1

I am using the following code to scrape this website (http://profiles.ehs.state.ma.us/Profiles/Pages/ChooseAPhysician.aspx?Page=1) ; however, obtain the following TypeError:

"File "C:\Users\Anaconda2\lib\site-packages\scrapy\contrib\spiders\crawl.py", line 83, in _compile_rules self._rules = [copy.copy(r) for r in self.rules] TypeError: 'Rule' object is not iterable"
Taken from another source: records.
(** * fetch-engine: resolution of the latest engine commit (getLatestTag.ts)

    A shallow embedding of [packages/fetch-engine/src/getLatestTag.ts]:
    the existence probe [urlExists], the sequential commit scan
    [getFirstExistingCommit], and the verification of the full artifact
    matrix in [getLatestTag].

    Conventions of the embedding.
    - An [async] function is a state-passing computation [M A]: it takes the
      state of the outside world and yields the state in which its promise
      is left together with the new world; [await] is the bind of [M].
    - A JavaScript value that may be [undefined] is an [option].
    - The network, the proxy lookup, the platform list and the URL builder of
      [./util] are collaborators of the module: they are the variables of
      [Section FetchEngine]. *)

From Stdlib Require Import ZArith Ascii.
From Stdlib Require String.
From stdpp Require Import base option list gmap strings.

Local Open Scope Z_scope.

(** ** JavaScript primitives used by the module *)

Module JS.

(** [Array.prototype.join]. *)
Definition join (sep : string) (l : list string) : string :=
  String.concat sep l.

(** White space and line terminators skipped by [parseInt], for the code
    units a header value can hold (Latin-1). *)
Definition isWhiteSpace (c : ascii) : bool :=
  let n := nat_of_ascii c in
  ((9 <=? n) && (n <=? 13) || (n =? 32) || (n =? 160))%nat.

Fixpoint trimStart (s : list ascii) : list ascii :=
  match s with
  | c :: s' => if isWhiteSpace c then trimStart s' else s
  | [] => []
  end.

(** The value of a character as a digit of the given radix. *)
Definition digitValue (radix : Z) (c : ascii) : option Z :=
  let n := Z.of_nat (nat_of_ascii c) in
  let v :=
    if (48 <=? n) && (n <=? 57) then Some (n - 48)
    else if (97 <=? n) && (n <=? 122) then Some (n - 87)
    else if (65 <=? n) && (n <=? 90) then Some (n - 55)
    else None in
  match v with
  | Some d => if d <? radix then Some d else None
  | None => None
  end.

(** Reads the longest prefix of digits; [acc] is [None] until a digit has
    been read. *)
Fixpoint readDigits (radix : Z) (acc : option Z) (s : list ascii) : option Z :=
  match s with
  | c :: s' =>
      match digitValue radix c with
      | Some d => readDigits radix (Some (default 0 acc * radix + d)) s'
      | None => acc
      end
  | [] => acc
  end.

Definition stripSign (s : list ascii) : Z * list ascii :=
  match s with
  | c :: s' =>
      if decide (c = "-"%char) then (-1, s')
      else if decide (c = "+"%char) then (1, s')
      else (1, s)
  | [] => (1, s)
  end.

Definition stripRadix (s : list ascii) : Z * list ascii :=
  match s with
  | c0 :: c1 :: s' =>
      if decide (c0 = "0"%char ∧ (c1 = "x"%char ∨ c1 = "X"%char))
      then (16, s') else (10, s)
  | _ => (10, s)
  end.

(** [parseInt(string)] with no radix argument; [None] is [NaN]. *)
Definition parseIntString (s : string) : option Z :=
  let '(sign, s1) := stripSign (trimStart (String.list_ascii_of_string s)) in
  let '(radix, s2) := stripRadix s1 in
  match readDigits radix None s2 with
  | Some n => Some (sign * n)
  | None => None
  end.

(** [parseInt(v)] where [v] is a string or [undefined]: the argument is
    first converted to a string. *)
Definition parseInt (v : option string) : option Z :=
  parseIntString (default "undefined" v).

(** The number a string of decimal digits denotes. *)
Definition decimal (s : list ascii) : Z :=
  foldl (λ acc c, acc * 10 + (Z.of_nat (nat_of_ascii c) - 48)) 0 s.

Definition isDecimalDigit (c : ascii) : Prop :=
  (48 ≤ nat_of_ascii c ≤ 57)%nat.

(** [x > 0] for a number that may be [NaN]. *)
Definition isPositive (x : option Z) : bool :=
  match x with
  | Some n => 0 <? n
  | None => false
  end.

End JS.

(** ** Promises and asynchronous computations *)

(** What a JavaScript [throw] can carry here: a value thrown by a
    collaborator, or an [Error] object built by the module. *)
Inductive JsError (Err : Type) : Type :=
  | Thrown (e : Err)
  | Error (message : string).
Arguments Thrown {Err} e.
Arguments Error {Err} message.

(** The state of a promise. *)
Inductive Promise (Err A : Type) : Type :=
  | Fulfilled (a : A)
  | Rejected (e : JsError Err)
  | Pending.
Arguments Fulfilled {Err A} a.
Arguments Rejected {Err A} e.
Arguments Pending {Err A}.

Inductive Method : Type := GET | HEAD.

(** A response of the transport: [entries] is [res.headers.entries()]. *)
Record Response : Type := mkResponse {
  status : Z;
  entries : list (string * string);
  body : string
}.

(** [fromEntries]: later entries overwrite earlier ones; an assignment to
    the key [__proto__] of a plain object creates no property. *)
Definition fromEntries (entries : list (string * string)) : gmap string string :=
  foldl (λ result kv,
           if decide (kv.1 = "__proto__") then result
           else <[kv.1 := kv.2]> result) ∅ entries.

(** One element of the array awaited by [getLatestTag]. *)
Record Asset : Type := mkAsset {
  downloadUrl : string;
  exists_ : bool
}.

Module GetLatestTag.

Section FetchEngine.

(** The outside world, the values collaborators throw, proxy agents. *)
Context {World Err Agent : Type}.

(** [getProxyAgent] of [./getProxyAgent]: an agent, or a throw. *)
Variable getProxyAgent : string → Err + Agent.
(** [fetch] of [node-fetch]: the request is answered by a response or by a
    rejection, and the world moves on. *)
Variable fetch : string → Method → Agent → World → (Err + Response) * World.
(** [res.json()] followed by [result.map((r) => r.sha)]. *)
Variable shasOfJson : string → Err + list string.
(** [platforms] of [@prisma/get-platform]. *)
Variable platforms : list string.
(** [getDownloadUrl] of [./util]: channel, version (possibly [undefined]),
    platform, binary name and the optional extension. *)
Variable getDownloadUrl :
  string → option string → string → string → option string → string.

(** What [console.error] received. *)
Inductive LogEntry : Type :=
  | LogResponse (res : Response) (headers : gmap string string)
  | LogError (e : JsError Err).

(** The state threaded through the module: the world, the console, and the
    history of probes (each URL handed to [urlExists] with the answer it
    got), kept for the statements about which probes ran. *)
Record State : Type := mkState {
  net : World;
  console : list LogEntry;
  probes : list (string * bool)
}.

Definition M (A : Type) : Type := State → Promise Err A * State.

Definition ret {A} (a : A) : M A := λ st, (Fulfilled a, st).
Definition throw {A} (e : JsError Err) : M A := λ st, (Rejected e, st).
Definition never {A} : M A := λ st, (Pending, st).

(** [await]. *)
Definition bind {A B} (m : M A) (k : A → M B) : M B :=
  λ st, match m st with
        | (Fulfilled a, st') => k a st'
        | (Rejected e, st') => (Rejected e, st')
        | (Pending, st') => (Pending, st')
        end.

(** [try { m } catch (e) { handler }]. *)
Definition try_catch {A} (m : M A) (handler : JsError Err → M A) : M A :=
  λ st, match m st with
        | (Rejected e, st') => handler e st'
        | r => r
        end.

Notation "'await' x ':=' m 'in' k" := (bind m (λ x, k))
  (at level 10, x name, m at level 100, k at level 200).

Definition console_error (entry : LogEntry) : M unit :=
  λ st, (Fulfilled (), mkState (net st) (console st ++ [entry]) (probes st)).

Definition recordProbe (url : string) (answer : bool) : M unit :=
  λ st, (Fulfilled (), mkState (net st) (console st) (probes st ++ [(url, answer)])).

(** [fetch(url, { method, agent: getProxyAgent(url) })]. *)
Definition fetchWithAgent (url : string) (method : Method) : M Response :=
  λ st, match getProxyAgent url with
        | inl e => (Rejected (Thrown e), st)
        | inr agent =>
            match fetch url method agent (net st) with
            | (inl e, w) => (Rejected (Thrown e), mkState w (console st) (probes st))
            | (inr res, w) => (Fulfilled res, mkState w (console st) (probes st))
            end
        end.

(** The body of the [try] block of [urlExists]: [Some b] when the block
    returns [b], [None] when control leaves the block at its end. *)
Definition urlExists_try (url : string) : M (option bool) :=
  await res := fetchWithAgent url HEAD in
  let headers := fromEntries (entries res) in
  await _ := (if 200 <? status res
              then console_error (LogResponse res headers)
              else ret ()) in
  if JS.isPositive (JS.parseInt (headers !! "content-length"))
  then ret (Some (status res <? 300))
  else ret None.

Definition urlExists (url : string) : M bool :=
  await returned :=
    try_catch (urlExists_try url)
              (λ e, await _ := console_error (LogError e) in ret None) in
  let answer := default false returned in
  await _ := recordProbe url answer in
  ret answer.

(** The reference artifact of a commit. *)
Definition referenceUrl (commit : string) : string :=
  getDownloadUrl "master" (Some commit) "darwin" "query-engine" None.

(** The [for] loop of [getFirstExistingCommit]; falling out of the loop
    the function returns [undefined]. *)
Fixpoint getFirstExistingCommit (commits : list string) : M (option string) :=
  match commits with
  | commit :: rest =>
      await exists' := urlExists (referenceUrl commit) in
      if exists' then ret (Some commit) else getFirstExistingCommit rest
  | [] => ret None
  end.

(** *** The verification phase of [getLatestTag] *)

Definition excludedPlatforms : list string :=
  ["freebsd"; "arm"; "linux-nixos"; "openbsd"; "netbsd"].

Definition relevantPlatforms : list string :=
  filter (λ p, p ∉ excludedPlatforms) platforms.

Definition engines : list string :=
  ["query-engine"; "introspection-engine"; "migration-engine"; "prisma-fmt"].

Definition extensions : list string :=
  [".gz"; ".gz.sha256"; ".gz.sig"; ".sig"; ".sha256"].

(** The (platform, engine, extension) triples in the order the three
    nested loops visit them. *)
Definition assetReferences : list (string * string * string) :=
  platform ← relevantPlatforms;
  engine ← engines;
  extension ← extensions;
  [(platform, engine, extension)].

Definition assetUrl (commit : option string) (ref : string * string * string) : string :=
  getDownloadUrl "master" commit ref.1.1 ref.1.2 (Some ref.2).

(** The [downloadUrl] of each task pushed by the loops, in push order. *)
Definition downloadUrls (commit : option string) : list string :=
  assetUrl commit <$> assetReferences.

(** [pick j x l] takes the element at position [j] out of the non-empty
    list [x :: l] (the last one when [j] is too large). *)
Fixpoint pick {A} (j : nat) (x : A) (l : list A) : A * list A :=
  match j, l with
  | S j', y :: l' => let '(z, r) := pick j' y l' in (z, x :: r)
  | _, _ => (x, l)
  end.

(** The queue is created with [new PQueue({ concurrency: 30 })] and every
    task goes through [queue.add]. When each task starts and which one
    completes next is decided by [p-queue] and the event loop, not by the
    module, so the model runs the tasks to completion one after the other in
    an order given from outside: [schedule] tells, at each step, the position
    among the tasks still waiting of the one that completes next (the first
    one when the schedule is exhausted). All orders are allowed, which
    includes those the queue admits. The completing task, added as
    [async () => ({ downloadUrl, exists: await urlExists(downloadUrl) })],
    fulfils the promise pushed at its own index. [n] counts the tasks still
    waiting. *)
Fixpoint runQueue (schedule : list nat) (n : nat)
    (waiting : list (nat * string)) (promises : list (option Asset))
    : M (list (option Asset)) :=
  match n, waiting with
  | S n', task :: others =>
      let '((i, url), waiting') := pick (hd 0%nat schedule) task others in
      await exists' := urlExists url in
      runQueue (tl schedule) n' waiting'
               (<[i := Some (mkAsset url exists')]> promises)
  | _, _ => ret promises
  end.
I don't have any code written on line 83, thus, wondering if anyone has ideas on how to resolve the issue? I'm using Python 2.7 in Windows.

Thanks!

from selenium import webdriver
from selenium.webdriver.support.ui import Select
from selenium.webdriver.support.ui import WebDriverWait
from selenium.webdriver.support import expected_conditions as EC
from selenium.webdriver.common.by import By
import scrapy
from scrapy.contrib.spiders import CrawlSpider, Rule
from scrapy.contrib.linkextractors import LinkExtractor
from scrapy.selector import HtmlXPathSelector


class MdiMassSpider(CrawlSpider):
    name = "MdiMass"
    allowed_domains = ["http://profiles.ehs.state.ma.us/Profiles/Pages/FindAPhysician.aspx"]
    start_urls = ["http://profiles.ehs.state.ma.us/Profiles/Pages/ChooseAPhysician.aspx?Page=1"]
    driver = webdriver.Chrome()

    rules = (Rule(LinkExtractor(allow=(".*http://profiles.ehs.state.ma.us/Profiles/Pages/PhysicianProfile.aspx?PhysicianID=.*,"))),)
    # all pages to scrape follow the same: http://profiles.ehs.state.ma.us/Profiles/Pages/PhysicianProfile.aspx?PhysicianID=1311
    #PhysicianID=XXXX

    def __init__(self):
        CrawlSpider.__init__(self)
        self.driver = webdriver.Chrome()

    #def __del__(self):
    #   self.selenium.quit()
    #   print self.verificationErrors

    def parse(self, response):
        self.driver.get('http://profiles.ehs.state.ma.us/Profiles/Pages/ChooseAPhysician.aspx?Page=1')


    def parse(self):
        select = Select(driver.find_element_by_xpath("//select[@id=\"ctl00_ContentPlaceHolder1_cmbDistance\"]"))
        print select.options
        print [o.text for o in select.options]
        select.select_by_visible_text("15")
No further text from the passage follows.